Entries taken from a collection:
(** * Sandbox.js: the Terrific sandbox (mediator) and its contracts

    A shallow embedding of [src/Sandbox.js].  The sandbox is a thin object:
    it forwards life-cycle requests to the application, reads the
    configuration object and relays events to the registered connectors.

    - JavaScript values are the inductive [value]; objects that are only
      passed around (module handles, functions) are references [VObject].
    - The configuration is a JavaScript object with data properties: its
      own properties in a [gmap], followed by the prototype chain that
      [config[name]] walks.
    - The DOM is a forest of rose trees whose nodes carry an identity.
    - The application and the connectors are collaborators that live outside
      [Sandbox.js]; they are parameters of the model.  Every call the sandbox
      makes to them is written to a log, so that order and arguments of the
      calls can be stated. *)

From Stdlib Require Import ZArith Lia.
From stdpp Require Import base option list strings gmap.

Open Scope string_scope.
Open Scope list_scope.

(* ===================================================================== *)
(** ** JavaScript values *)
(* ===================================================================== *)

(** Identity of a DOM node and of any other heap object. *)
Definition node_id := nat.
Definition loc := nat.

#[warnings="-register-all"]
Inductive value : Type :=
| VUndefined
| VNull
| VBool (b : bool)
| VNum (z : Z)
| VNaN
| VStr (s : string)
| VNode (n : node_id)          (* a DOM node: [v instanceof Node] *)
| VArray (elems : list value)  (* an array: [Array.isArray(v)] *)
| VObject (l : loc).           (* any other object, compared by reference *)

(** [v !== undefined] *)
Definition is_undefined (v : value) : bool :=
  match v with VUndefined => true | _ => false end.

(** [v instanceof Node] *)
Definition instanceof_Node (v : value) : bool :=
  match v with VNode _ => true | _ => false end.

(** [Array.isArray(v)] *)
Definition Array_isArray (v : value) : bool :=
  match v with VArray _ => true | _ => false end.

(** ToBoolean, as applied by [if (module)]. *)
Definition truthy (v : value) : bool :=
  match v with
  | VUndefined | VNull | VNaN => false
  | VBool b => b
  | VNum z => negb (z =? 0)%Z
  | VStr s => negb (String.eqb s "")
  | VNode _ | VArray _ | VObject _ => true
  end.

(** What a [throw] carries. *)
Inductive exn : Type :=
| JsError (message : string)     (* [throw Error(message)] *)
| DOMException (name : string)   (* raised by a DOM operation *)
| Thrown (v : value).            (* raised by a collaborator *)

(* ===================================================================== *)
(** ** Objects and property lookup *)
(* ===================================================================== *)

(** An ordinary object with data properties: its own properties and the own
    properties of the objects on its prototype chain, nearest first. *)
Record JSObject : Type := mkObject {
  own_props : gmap string value;
  proto_chain : list (gmap string value)
}.
(** X19: unless [kessel.impl] is "impl", nothing is enforced at org level.
    The middleware is built without a dial and over the allow-all mock, and
    every request that carries an identity reaches the handler, whatever the
    relation and the resource type. *)
Theorem org_middleware_without_impl_allows_all instr (dial : grpc.Dialer W) (cfg : viper.Viper)
    (relation resourceType : string) next c w :
  let OrgID :=
    identityMiddleware.Identity.OrgID (identityMiddleware.XRHID.Identity (echo.RequestIdentity c)) in
  let Username :=
    identityMiddleware.User.Username
      (identityMiddleware.Identity.User
         (identityMiddleware.XRHID.Identity (echo.RequestIdentity c))) in
  viper.GetString cfg "kessel.impl" ≠ "impl" →
  OrgID ≠ "" →
  Username ≠ "" →
  ∃ m,
    middleware.EnforceKesselOrgPermissions instr dial cfg relation resourceType w
      = (Returned m, w) ∧
    ∀ w0, m next c w0
          = next (utils.SetRequestContextValue c
                    {| Subject.Type' := kessel.SubjectTypeUser; Subject.ID := Username;
                       Subject.Tenant := OrgID |}) w0.
Proof.
  intros OrgID Username Himpl Horg Huser.
  unfold middleware.EnforceKesselOrgPermissions, middleware.EnforceKesselPermissions.
  apply String.eqb_neq in Himpl. rewrite Himpl.
  eexists. split; [reflexivity|]. intros w0.
  unfold middleware.enforceWithClient. fold OrgID Username.
  apply String.eqb_neq in Horg, Huser. by rewrite Horg, Huser.
Qed.

End MiddlewareEdges.

Lemma SubjectFromContext_matches_middleware_witness :
  middleware.enforceWithClient Examples.silent (Some (kessel.NewMockKesselClient true))
    kessel.RelationRead Examples.runExtractor Examples.forbiddenHandler
    (Examples.request "" "jdoe" [("run_id", "42")]) ()
  = (Returned (Some (HTTPError 401 "missing identity information")), ()).
Proof.
  exact (proj2 (proj2 (SubjectFromContext_matches_middleware Examples.silent
    (Some (kessel.NewMockKesselClient true)) kessel.RelationRead Examples.runExtractor
    Examples.forbiddenHandler (Examples.request "" "jdoe" [("run_id", "42")]) ()))).
Defined.

Lemma extractor_failure_is_400_witness :
  middleware.enforceWithClient Examples.silent (Some (kessel.NewMockKesselClient true))
    kessel.RelationRead (λ _, mret (kessel.zeroResourceCheck.(ResourceCheck.Resource),
                                     Some Examples.unavailable))
    Examples.forbiddenHandler (Examples.request "org-123" "jdoe" []) ()
  = (Returned (Some (HTTPError 400 "failed to extract resource from request")), ()).
Proof.
  refine (extractor_failure_is_400 Examples.silent kessel.RelationRead _
    (Examples.request "org-123" "jdoe" []) () _ Examples.unavailable () _ _ eq_refl _ _);
    intros H; inversion H.
Defined.

Lemma GetKesselSubject_behind_middleware_witness :
  ∃ c',
    middleware.enforceWithClient Examples.silent (Some (kessel.NewMockKesselClient true))
      kessel.RelationRead Examples.runExtractor
      (λ c', s ← middleware.GetKesselSubject c'; mret (Some (errorString (Subject.ID s))))
      (Examples.request "org-123" "jdoe" [("run_id", "42")]) ()
    = (Returned (Some (errorString "jdoe")), ()) ∧
    echo.RequestIdentity c' = echo.RequestIdentity (Examples.request "org-123" "jdoe" [("run_id", "42")]) ∧
    echo.PathParams c' = echo.PathParams (Examples.request "org-123" "jdoe" [("run_id", "42")]).
Proof.
  refine (proj1 (GetKesselSubject_behind_middleware Examples.silent
    (Some (kessel.NewMockKesselClient true)) kessel.RelationRead Examples.runExtractor
    (Examples.request "org-123" "jdoe" [("run_id", "42")]) ()
    {| Resource.Type' := kessel.ResourceTypeRun; Resource.ID := "42"; Resource.Tenant := "org-123" |}
    () () (λ s _, mret (Some (errorString (Subject.ID s)))) _ _ eq_refl eq_refl));
    intros H; inversion H.
Defined.

Lemma org_middleware_without_impl_allows_all_witness :
  ∃ m,
    middleware.EnforceKesselOrgPermissions Examples.silent Samples.refusingDial
      (Examples.config true "mock") kessel.RelationWrite kessel.ResourceTypeRun ()
      = (Returned m, ()) ∧
    ∀ w0, m Examples.forbiddenHandler (Examples.request "org-123" "jdoe" []) w0
          = (Panicked "handler invoked", w0).
Proof.
  refine (org_middleware_without_impl_allows_all Examples.silent Samples.refusingDial
    (Examples.config true "mock") kessel.RelationWrite kessel.ResourceTypeRun
    Examples.forbiddenHandler (Examples.request "org-123" "jdoe" []) () _ _ _);
    intros H; inversion H.
Defined.

(** ** The full Kessel route registration *)

Section FullRegistration.
Context {W : Type}.
Variable instr : instrumentation.t W.
Variable dial : grpc.Dialer W.
Variable identity : echo.MiddlewareFunc W.
Variable SetDefault : viper.Setter.
Implicit Types (s : api.Store W) (w : W).

(** The full registration sets the defaults and then registers route after
    route, on the settings it has just changed. *)
Lemma kessel_setup_start s :
  api.SetupRoutesWithKessel instr dial identity SetDefault s
  = (let cfg := kessel.ConfigureDefaults SetDefault (api.viper_of s) in
     let api := echo.Group_Use
                  (echo.Echo_Group (api.echo_of s) "/api/playbook-dispatcher/v1") [identity] in
     m ← api.outside (middleware.EnforceKesselOrgPermissions instr dial cfg
                        kessel.RelationRead kessel.ResourceTypeRun);
     api.register (echo.Group_GET api "/runs" public.ApiRunsList [m]);;
     m ← api.outside (middleware.EnforceKesselPermissions instr dial cfg
                        kessel.RelationRead runResource);
     api.register (echo.Group_GET api "/runs/:run_id" public.ApiRunsGet [m]);;
     m ← api.outside (middleware.EnforceKesselOrgPermissions instr dial cfg
                        kessel.RelationWrite kessel.ResourceTypeRun);
     api.register (echo.Group_POST api "/runs" public.ApiRunsCreate [m]);;
     m ← api.outside (middleware.EnforceKesselPermissions instr dial cfg
                        kessel.RelationCancel runResource);
     api.register (echo.Group_POST api "/runs/:run_id/cancel" public.ApiRunsCancel [m]);;
     m ← api.outside (middleware.EnforceKesselPermissions instr dial cfg
                        kessel.RelationRead runResource);
     api.register (echo.Group_GET api "/runs/:run_id/hosts" public.ApiRunHostsList [m]);;
     m ← api.outside (middleware.EnforceKesselPermissions instr dial cfg
                        kessel.RelationRead runHostResource);
     api.register (echo.Group_GET api "/run_hosts/:run_host_id" public.ApiRunHostsGet [m]);;
     mret None)
    (withSettings s (kessel.ConfigureDefaults SetDefault (api.viper_of s))).
Proof. reflexivity. Qed.






(** One step of the registration, whatever its outcome: when the
    constructor panics, the table holds the [n] routes added so far. *)
Ltac built n :=
  rewrite guard_step; cbn [api.world_of api.viper_of api.echo_of withSettings];
  unfold middleware.EnforceKesselOrgPermissions;
  match goal with
  | |- context [middleware.EnforceKesselPermissions ?i ?d ?c ?r ?x ?before] =>
      let H := fresh "Hbuilt" in
      destruct (middleware.EnforceKesselPermissions i d c r x before) as [[?m|?v] ?w] eqn:H;
        [apply EnforceKesselPermissions_returned in H as [?client ->]
        |intros [= <- <-]; eexists _, _, _, _, _, _, n, _;
         split; [unfold kesselRoutes; cbn [take]; first [by rewrite <- registered_nil|by same_table]
                |by intros err [=]]]
  end.

(** Whatever the outcome of the registration, the routes it has added are
    the first of the six, and all six when it returns. *)
Lemma kessel_setup_table s outcome s' :
  api.SetupRoutesWithKessel instr dial identity SetDefault s = (outcome, s') →
  ∃ client1 client2 client3 client4 client5 client6 n w,
    s' = registered (withSettings s (kessel.ConfigureDefaults SetDefault (api.viper_of s)))
           (take n (kesselRoutes instr identity client1 client2 client3 client4 client5
                      client6)) w ∧
    ∀ err, outcome = Returned err → err = None ∧ n = 6.
Proof.
  rewrite kessel_setup_start. cbv zeta.
  built 0. built 1. built 2. built 3. built 4. built 5.
  intros [= <- <-]. eexists _, _, _, _, _, _, 6, _.
  split; [unfold kesselRoutes; cbn [take]; by same_table|]. by intros err [= <-].
  Unshelve. all: exact None.
Qed.



(** A Kessel middleware whose extractor names a resource of the caller's
    org decides by one check in that org. *)
Lemma guard_checks_in_org (client : option (kessel.KesselClient W)) (relation : string)
    (resourceExtractor : middleware.KesselResourceExtractor W) :
  (∀ c w0, ∃ resource,
     resourceExtractor c w0 = (Returned (resource, None), w0) ∧
     Resource.Tenant resource = OrgIDOf c) →
  ∀ c w0, ∃ resource,
    resourceExtractor c w0 = (Returned (resource, None), w0) ∧
    Resource.Tenant resource = OrgIDOf c ∧
    ∀ next w1 allowed,
      OrgIDOf c ≠ "" → UsernameOf c ≠ "" →
      middleware.client_Check client
        {| ResourceCheck.Subject := userOf c; ResourceCheck.Relation := relation;
           ResourceCheck.Resource := resource |} w0 = (Returned (allowed, None), w1) →
      middleware.enforceWithClient instr client relation resourceExtractor next c w0
      = if allowed then next (utils.SetRequestContextValue c (userOf c)) w1
        else (Returned (Some (HTTPError 403 "Forbidden")), instrumentation.RbacRejected instr c w1).
Proof.
  intros Hextract c w0. destruct (Hextract c w0) as (resource & Hresource & Htenant).
  exists resource. split_and!; [done..|].
  intros next w1 allowed Horg Huser Hcheck.
  unfold middleware.enforceWithClient. fold (OrgIDOf c) (UsernameOf c).
  apply String.eqb_neq in Horg, Huser. rewrite Horg, Huser. cbn [orb].
  run_bind Hresource. fold (userOf c). run_bind Hcheck. by destruct allowed.
Qed.

(** X21: what echo runs for the routes of the full registration.  The
    routes that the registration has added, all six when it returns and the
    first of them when it panics at a later one, each run the identity
    middleware around one Kessel middleware around the controller.  The
    extractor of that middleware never fails and never changes anything, and
    names a resource of the caller's org: no such route answers 400, and
    every check it sends has the caller's org as the tenant of both subject
    and resource. *)
Theorem routes_check_within_the_callers_org
    (controllers : public.Handler → echo.HandlerFunc W) s outcome s' :
  api.SetupRoutesWithKessel instr dial identity SetDefault s = (outcome, s') →
  ∃ added,
    echo.Routes (api.echo_of s') = echo.Routes (api.echo_of s) ++ added ∧
    (∀ err, outcome = Returned err → length added = 6) ∧
    ∀ r, r ∈ added →
      ∃ client relation resourceExtractor,
        api.routeHandler controllers r
        = identity (middleware.enforceWithClient instr client relation resourceExtractor
                      (controllers (echo.Handler r))) ∧
        ∀ c w0, ∃ resource,
          resourceExtractor c w0 = (Returned (resource, None), w0) ∧
          Resource.Tenant resource = OrgIDOf c ∧
          ∀ next w1 allowed,
            OrgIDOf c ≠ "" → UsernameOf c ≠ "" →
            middleware.client_Check client
              {| ResourceCheck.Subject := userOf c; ResourceCheck.Relation := relation;
                 ResourceCheck.Resource := resource |} w0 = (Returned (allowed, None), w1) →
            middleware.enforceWithClient instr client relation resourceExtractor next c w0
            = if allowed then next (utils.SetRequestContextValue c (userOf c)) w1
              else (Returned (Some (HTTPError 403 "Forbidden")),
                    instrumentation.RbacRejected instr c w1).
Proof.
  intros Hsetup.
  apply kessel_setup_table in Hsetup
    as (client1 & client2 & client3 & client4 & client5 & client6 & n & w & -> & Hall).
  eexists. split; [reflexivity|]. split.
  - intros err Herr. destruct (Hall err Herr) as [_ ->]. reflexivity.
  - intros r Hr. apply subseteq_take in Hr.
    repeat (apply elem_of_cons in Hr as [->|Hr]); [..|by apply elem_of_nil in Hr];
      eexists _, _, _; (split; [reflexivity|]);
      apply guard_checks_in_org; intros c w0; by eexists.
Qed.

**Activity:** Which lines above contain "names"? Show each of them.

**Answer area:**
(** A Kessel middleware whose extractor names a resource of the caller's
    names a resource of the caller's org: no such route answers 400, and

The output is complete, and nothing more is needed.